§ REQUIRED ACTION: Below are records; count the lines that contain "indirectProbeTimeout" and state only that count.

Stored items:
+ + +

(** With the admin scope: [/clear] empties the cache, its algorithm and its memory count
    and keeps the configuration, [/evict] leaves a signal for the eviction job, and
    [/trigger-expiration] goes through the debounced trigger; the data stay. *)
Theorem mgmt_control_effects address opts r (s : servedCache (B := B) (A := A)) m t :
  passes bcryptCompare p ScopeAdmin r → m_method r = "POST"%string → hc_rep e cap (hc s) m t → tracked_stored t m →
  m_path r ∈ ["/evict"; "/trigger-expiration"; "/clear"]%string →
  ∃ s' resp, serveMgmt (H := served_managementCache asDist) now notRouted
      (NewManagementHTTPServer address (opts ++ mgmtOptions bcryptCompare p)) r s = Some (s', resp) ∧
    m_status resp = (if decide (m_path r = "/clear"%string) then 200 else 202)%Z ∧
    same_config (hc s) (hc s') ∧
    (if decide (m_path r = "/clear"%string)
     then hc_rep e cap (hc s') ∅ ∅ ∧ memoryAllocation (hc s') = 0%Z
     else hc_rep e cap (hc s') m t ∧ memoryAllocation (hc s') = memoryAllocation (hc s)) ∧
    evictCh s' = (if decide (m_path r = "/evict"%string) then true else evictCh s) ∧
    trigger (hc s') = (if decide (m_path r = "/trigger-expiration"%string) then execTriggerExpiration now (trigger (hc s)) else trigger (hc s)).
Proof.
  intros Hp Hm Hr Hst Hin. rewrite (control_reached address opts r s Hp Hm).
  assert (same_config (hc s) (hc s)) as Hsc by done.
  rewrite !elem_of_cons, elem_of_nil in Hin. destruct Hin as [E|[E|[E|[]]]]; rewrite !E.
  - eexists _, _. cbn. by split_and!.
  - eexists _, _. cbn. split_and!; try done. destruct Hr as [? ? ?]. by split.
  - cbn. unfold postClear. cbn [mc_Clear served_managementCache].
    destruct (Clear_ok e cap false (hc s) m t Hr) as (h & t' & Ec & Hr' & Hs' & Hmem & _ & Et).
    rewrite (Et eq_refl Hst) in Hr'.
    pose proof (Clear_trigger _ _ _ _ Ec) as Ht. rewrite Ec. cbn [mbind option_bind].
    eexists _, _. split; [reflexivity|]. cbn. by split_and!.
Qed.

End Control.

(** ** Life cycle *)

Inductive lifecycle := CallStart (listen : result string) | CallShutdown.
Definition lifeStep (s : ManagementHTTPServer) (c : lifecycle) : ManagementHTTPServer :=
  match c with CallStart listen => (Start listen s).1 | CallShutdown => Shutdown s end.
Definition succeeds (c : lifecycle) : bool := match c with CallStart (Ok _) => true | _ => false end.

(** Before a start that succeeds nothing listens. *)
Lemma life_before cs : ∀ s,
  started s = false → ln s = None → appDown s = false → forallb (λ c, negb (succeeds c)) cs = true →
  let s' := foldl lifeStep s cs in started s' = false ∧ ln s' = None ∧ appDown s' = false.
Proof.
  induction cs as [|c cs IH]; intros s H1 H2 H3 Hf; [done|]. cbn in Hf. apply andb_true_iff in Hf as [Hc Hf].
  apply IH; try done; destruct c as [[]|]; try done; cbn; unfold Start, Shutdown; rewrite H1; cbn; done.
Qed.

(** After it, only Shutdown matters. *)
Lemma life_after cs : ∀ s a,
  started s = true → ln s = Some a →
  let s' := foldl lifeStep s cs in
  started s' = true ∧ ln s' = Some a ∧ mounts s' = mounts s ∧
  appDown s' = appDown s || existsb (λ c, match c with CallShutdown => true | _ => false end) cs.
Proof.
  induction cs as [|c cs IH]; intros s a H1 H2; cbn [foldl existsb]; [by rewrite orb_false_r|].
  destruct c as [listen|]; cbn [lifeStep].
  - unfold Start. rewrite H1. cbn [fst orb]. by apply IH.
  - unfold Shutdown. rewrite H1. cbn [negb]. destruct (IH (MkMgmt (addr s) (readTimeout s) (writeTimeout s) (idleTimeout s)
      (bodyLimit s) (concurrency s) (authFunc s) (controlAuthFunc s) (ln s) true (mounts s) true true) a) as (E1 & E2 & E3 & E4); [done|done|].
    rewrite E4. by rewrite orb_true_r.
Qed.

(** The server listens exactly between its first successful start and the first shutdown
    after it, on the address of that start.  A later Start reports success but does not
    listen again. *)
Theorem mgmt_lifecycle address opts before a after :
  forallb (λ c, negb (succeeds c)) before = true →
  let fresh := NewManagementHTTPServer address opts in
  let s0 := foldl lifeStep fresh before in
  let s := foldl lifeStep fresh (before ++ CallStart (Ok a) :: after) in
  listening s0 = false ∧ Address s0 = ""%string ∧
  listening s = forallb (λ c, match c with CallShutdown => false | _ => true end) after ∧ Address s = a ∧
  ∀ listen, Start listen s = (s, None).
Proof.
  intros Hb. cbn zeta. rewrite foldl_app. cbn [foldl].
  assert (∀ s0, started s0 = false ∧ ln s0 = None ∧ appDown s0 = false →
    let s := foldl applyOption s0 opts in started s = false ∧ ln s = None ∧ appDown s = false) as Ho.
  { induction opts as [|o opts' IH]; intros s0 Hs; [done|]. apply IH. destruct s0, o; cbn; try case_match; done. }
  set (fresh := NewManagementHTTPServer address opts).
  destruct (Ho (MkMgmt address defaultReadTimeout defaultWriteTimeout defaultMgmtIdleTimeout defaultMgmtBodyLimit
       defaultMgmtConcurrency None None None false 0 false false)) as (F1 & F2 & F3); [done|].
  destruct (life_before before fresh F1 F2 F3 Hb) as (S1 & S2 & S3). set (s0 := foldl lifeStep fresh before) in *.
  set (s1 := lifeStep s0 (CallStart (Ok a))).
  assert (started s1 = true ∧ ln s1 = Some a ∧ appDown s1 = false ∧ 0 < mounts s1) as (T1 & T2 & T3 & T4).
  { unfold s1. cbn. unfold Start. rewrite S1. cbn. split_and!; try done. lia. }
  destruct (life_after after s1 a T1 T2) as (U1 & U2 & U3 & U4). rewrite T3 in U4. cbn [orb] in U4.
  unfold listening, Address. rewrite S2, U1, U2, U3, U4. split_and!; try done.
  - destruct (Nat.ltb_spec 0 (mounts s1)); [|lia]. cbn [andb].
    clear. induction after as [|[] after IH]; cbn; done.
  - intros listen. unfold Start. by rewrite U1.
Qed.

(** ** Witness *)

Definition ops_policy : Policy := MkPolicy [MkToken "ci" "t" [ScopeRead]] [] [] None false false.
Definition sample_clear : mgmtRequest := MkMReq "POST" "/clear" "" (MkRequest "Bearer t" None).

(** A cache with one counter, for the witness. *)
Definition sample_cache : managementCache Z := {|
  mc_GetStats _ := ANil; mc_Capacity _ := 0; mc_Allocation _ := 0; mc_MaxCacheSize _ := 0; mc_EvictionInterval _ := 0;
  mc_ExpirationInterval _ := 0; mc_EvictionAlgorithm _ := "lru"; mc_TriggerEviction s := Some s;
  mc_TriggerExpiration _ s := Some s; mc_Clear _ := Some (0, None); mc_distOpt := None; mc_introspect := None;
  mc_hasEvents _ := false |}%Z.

+ + +

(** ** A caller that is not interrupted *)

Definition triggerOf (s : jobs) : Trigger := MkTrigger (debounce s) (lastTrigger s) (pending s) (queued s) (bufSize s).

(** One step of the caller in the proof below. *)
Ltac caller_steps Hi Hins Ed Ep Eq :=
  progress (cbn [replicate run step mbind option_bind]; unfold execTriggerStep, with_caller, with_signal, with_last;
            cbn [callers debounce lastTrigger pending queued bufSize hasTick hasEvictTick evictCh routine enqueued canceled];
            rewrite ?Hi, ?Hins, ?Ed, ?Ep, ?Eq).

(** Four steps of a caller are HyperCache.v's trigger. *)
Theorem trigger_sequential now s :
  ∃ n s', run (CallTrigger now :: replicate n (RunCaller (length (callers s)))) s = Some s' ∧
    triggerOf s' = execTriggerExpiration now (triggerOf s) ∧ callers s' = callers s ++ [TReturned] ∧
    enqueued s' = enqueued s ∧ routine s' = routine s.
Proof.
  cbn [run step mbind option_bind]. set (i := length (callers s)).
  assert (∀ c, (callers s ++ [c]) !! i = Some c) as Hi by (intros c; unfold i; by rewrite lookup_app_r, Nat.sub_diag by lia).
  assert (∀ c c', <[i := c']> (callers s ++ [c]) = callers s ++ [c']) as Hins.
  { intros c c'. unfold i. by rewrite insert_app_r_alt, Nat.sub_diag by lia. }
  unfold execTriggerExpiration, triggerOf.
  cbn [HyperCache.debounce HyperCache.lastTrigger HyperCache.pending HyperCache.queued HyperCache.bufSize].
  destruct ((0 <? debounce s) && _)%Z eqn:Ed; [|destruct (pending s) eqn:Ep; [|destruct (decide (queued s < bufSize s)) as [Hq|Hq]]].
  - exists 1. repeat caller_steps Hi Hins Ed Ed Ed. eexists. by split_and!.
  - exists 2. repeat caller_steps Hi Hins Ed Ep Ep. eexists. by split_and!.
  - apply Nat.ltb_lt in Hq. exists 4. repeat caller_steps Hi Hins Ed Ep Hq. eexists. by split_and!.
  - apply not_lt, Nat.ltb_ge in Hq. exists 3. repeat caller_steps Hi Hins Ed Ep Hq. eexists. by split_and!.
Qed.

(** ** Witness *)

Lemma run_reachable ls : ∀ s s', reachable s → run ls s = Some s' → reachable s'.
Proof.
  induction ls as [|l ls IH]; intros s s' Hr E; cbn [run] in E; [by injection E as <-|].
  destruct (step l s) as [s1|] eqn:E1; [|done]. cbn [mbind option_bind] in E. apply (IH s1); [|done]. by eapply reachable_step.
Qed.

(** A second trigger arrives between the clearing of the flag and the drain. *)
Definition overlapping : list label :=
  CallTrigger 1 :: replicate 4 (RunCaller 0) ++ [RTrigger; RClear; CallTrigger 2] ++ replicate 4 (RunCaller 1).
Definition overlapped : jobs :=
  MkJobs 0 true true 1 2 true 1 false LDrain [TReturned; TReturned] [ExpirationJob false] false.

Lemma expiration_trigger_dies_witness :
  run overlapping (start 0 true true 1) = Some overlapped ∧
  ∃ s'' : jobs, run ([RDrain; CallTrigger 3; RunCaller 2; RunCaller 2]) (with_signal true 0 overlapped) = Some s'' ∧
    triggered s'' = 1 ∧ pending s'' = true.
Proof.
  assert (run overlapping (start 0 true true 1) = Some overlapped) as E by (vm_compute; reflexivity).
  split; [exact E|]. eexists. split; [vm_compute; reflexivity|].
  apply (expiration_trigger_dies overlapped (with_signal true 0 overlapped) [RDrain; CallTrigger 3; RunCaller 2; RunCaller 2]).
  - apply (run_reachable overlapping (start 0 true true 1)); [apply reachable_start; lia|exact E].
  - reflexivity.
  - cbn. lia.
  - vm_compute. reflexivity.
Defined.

+ + +

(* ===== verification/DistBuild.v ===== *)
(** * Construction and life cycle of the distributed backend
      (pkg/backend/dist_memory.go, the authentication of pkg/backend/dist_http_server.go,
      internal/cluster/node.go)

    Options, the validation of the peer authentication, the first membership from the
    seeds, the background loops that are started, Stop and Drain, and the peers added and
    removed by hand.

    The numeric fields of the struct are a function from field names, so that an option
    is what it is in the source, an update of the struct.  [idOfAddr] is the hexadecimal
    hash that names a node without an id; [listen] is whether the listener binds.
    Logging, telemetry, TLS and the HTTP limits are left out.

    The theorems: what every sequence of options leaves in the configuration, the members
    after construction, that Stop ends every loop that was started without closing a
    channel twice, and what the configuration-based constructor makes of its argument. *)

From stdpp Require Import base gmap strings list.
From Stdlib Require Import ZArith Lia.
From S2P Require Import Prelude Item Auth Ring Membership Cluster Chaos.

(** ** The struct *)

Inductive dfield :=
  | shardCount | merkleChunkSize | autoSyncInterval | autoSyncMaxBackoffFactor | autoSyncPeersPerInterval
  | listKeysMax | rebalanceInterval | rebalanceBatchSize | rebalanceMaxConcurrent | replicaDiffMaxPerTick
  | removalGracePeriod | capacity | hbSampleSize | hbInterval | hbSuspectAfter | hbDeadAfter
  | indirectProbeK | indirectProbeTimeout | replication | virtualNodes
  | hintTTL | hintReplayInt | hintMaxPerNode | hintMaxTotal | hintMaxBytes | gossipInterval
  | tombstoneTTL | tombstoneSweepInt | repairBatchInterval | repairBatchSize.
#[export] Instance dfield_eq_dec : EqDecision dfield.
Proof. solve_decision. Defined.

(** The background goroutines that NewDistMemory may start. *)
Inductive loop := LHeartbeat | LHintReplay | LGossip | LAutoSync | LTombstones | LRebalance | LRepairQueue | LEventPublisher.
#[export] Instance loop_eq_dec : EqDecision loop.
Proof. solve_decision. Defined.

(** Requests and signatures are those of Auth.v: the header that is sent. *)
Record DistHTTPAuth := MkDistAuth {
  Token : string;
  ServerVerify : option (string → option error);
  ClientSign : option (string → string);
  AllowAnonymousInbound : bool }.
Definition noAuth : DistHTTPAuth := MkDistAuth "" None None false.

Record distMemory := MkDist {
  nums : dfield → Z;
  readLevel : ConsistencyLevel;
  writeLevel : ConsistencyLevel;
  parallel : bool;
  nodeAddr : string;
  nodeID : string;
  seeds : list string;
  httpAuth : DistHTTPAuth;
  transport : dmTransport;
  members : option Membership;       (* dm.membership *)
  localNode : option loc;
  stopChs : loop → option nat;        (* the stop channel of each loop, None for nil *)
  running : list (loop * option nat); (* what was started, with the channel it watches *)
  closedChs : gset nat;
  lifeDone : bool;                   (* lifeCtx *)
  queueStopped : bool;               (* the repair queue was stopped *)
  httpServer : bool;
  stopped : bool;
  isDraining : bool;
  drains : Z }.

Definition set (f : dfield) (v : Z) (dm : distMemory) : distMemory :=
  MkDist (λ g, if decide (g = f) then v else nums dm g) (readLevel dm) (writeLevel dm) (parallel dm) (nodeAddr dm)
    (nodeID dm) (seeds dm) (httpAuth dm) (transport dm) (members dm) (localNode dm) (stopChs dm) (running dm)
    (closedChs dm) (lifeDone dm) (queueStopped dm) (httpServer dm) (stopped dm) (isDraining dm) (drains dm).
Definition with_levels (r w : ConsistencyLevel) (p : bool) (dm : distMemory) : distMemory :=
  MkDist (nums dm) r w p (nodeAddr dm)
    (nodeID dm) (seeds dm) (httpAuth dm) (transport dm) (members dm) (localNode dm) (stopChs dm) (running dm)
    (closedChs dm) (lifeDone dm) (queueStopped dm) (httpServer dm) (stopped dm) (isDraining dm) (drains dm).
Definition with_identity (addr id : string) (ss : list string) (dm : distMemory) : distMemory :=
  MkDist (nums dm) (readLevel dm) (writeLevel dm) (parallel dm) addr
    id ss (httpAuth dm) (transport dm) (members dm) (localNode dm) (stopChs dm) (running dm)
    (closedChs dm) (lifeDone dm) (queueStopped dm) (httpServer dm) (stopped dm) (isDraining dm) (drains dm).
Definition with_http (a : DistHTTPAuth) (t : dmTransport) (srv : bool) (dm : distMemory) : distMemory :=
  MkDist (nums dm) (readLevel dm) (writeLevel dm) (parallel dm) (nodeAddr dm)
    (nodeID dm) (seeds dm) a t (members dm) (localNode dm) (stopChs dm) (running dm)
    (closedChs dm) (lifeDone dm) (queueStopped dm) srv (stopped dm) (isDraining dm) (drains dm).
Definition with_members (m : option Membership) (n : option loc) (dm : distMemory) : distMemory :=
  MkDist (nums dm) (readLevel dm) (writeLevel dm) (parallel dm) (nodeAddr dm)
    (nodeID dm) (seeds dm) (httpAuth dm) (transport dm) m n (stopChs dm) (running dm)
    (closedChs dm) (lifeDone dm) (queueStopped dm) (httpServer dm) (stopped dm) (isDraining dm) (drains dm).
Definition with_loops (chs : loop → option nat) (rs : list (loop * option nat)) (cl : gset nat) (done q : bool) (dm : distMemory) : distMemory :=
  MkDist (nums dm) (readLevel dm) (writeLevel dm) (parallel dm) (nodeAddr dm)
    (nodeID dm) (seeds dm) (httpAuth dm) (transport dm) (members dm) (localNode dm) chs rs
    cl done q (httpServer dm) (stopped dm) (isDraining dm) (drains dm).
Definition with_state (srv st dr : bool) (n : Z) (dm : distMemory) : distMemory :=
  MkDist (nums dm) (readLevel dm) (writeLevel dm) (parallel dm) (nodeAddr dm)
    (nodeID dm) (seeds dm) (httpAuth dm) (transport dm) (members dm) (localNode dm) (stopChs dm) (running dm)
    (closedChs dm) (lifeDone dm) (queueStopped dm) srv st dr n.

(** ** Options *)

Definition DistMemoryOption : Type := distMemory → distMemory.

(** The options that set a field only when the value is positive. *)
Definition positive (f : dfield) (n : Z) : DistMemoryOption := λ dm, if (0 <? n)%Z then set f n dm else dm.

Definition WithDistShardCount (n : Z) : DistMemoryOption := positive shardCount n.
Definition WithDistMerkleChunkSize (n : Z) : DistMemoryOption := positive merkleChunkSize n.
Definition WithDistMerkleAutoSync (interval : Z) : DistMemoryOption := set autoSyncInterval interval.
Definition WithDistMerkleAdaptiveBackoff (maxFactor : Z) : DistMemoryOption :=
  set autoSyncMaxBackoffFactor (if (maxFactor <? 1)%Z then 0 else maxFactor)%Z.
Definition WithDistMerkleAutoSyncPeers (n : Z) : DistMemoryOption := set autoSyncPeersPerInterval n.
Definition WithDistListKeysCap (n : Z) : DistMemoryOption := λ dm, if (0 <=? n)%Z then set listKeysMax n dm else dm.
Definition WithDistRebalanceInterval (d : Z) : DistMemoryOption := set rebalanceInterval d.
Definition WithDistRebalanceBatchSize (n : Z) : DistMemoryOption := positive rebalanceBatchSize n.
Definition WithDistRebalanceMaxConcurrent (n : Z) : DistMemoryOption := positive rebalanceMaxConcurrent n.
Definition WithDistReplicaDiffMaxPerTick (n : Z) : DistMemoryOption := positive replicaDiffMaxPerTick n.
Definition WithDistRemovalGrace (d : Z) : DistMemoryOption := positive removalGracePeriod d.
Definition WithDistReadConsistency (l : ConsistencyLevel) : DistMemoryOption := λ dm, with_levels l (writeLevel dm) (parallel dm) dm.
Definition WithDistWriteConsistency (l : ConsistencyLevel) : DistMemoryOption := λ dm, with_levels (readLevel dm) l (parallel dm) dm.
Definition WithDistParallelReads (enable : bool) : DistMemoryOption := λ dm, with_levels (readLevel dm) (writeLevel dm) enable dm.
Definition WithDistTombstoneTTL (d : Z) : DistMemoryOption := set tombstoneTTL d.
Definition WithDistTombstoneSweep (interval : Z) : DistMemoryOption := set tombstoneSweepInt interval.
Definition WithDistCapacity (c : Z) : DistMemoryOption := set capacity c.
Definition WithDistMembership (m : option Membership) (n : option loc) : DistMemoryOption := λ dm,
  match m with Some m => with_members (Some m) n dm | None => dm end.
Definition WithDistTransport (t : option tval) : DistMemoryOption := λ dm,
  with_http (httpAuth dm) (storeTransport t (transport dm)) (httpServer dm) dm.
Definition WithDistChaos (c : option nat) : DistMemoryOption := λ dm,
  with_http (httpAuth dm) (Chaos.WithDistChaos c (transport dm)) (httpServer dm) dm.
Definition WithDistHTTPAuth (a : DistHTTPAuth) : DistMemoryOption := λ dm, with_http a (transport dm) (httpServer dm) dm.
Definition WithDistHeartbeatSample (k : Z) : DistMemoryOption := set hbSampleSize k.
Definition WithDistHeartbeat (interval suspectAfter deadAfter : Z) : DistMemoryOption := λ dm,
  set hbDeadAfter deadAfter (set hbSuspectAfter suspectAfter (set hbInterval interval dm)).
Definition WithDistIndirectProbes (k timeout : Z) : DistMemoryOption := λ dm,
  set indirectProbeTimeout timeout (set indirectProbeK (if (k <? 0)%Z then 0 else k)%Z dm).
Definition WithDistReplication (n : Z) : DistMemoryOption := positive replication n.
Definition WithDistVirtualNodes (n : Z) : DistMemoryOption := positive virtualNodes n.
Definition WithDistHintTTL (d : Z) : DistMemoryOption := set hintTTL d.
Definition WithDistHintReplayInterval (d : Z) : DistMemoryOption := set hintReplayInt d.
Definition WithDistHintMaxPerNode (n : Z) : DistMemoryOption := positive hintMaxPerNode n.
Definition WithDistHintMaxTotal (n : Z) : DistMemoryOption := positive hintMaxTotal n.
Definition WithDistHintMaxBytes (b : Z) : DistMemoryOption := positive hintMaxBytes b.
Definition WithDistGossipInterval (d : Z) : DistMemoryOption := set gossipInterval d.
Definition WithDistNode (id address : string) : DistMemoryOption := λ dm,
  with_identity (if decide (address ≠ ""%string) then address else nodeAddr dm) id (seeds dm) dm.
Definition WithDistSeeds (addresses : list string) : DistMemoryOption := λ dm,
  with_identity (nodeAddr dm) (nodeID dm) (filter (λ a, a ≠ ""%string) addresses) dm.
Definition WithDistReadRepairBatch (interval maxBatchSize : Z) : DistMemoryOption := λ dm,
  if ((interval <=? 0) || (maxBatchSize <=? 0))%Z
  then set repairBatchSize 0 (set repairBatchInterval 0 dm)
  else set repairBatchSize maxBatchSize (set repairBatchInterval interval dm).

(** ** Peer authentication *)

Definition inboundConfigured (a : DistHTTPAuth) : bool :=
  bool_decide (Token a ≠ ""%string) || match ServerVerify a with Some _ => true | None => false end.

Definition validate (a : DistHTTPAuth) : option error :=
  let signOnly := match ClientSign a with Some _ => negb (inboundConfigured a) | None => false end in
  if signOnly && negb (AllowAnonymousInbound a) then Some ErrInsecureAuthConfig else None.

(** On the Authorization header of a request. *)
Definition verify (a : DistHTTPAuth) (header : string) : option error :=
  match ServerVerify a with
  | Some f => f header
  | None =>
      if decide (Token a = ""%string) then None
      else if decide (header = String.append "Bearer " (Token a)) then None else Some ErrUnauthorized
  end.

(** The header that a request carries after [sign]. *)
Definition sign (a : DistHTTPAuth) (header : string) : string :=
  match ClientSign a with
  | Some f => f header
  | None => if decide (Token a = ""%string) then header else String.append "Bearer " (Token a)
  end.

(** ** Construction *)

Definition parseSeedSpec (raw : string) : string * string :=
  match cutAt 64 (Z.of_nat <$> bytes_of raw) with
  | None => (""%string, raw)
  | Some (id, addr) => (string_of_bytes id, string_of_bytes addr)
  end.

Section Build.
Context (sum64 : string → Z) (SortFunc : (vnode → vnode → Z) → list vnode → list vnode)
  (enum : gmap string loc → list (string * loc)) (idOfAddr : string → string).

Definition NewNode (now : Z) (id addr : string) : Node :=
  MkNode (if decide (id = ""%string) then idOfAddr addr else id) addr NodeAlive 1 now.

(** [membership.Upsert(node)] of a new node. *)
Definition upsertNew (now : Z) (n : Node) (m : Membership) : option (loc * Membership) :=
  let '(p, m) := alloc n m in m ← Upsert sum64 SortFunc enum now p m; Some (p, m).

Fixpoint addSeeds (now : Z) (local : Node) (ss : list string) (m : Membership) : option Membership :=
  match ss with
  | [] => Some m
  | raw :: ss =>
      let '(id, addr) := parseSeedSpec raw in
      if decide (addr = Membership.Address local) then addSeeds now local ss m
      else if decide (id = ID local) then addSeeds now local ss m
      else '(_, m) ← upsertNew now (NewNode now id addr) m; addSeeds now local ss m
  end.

+ + +

§ EXERCISE SOLUTION: 2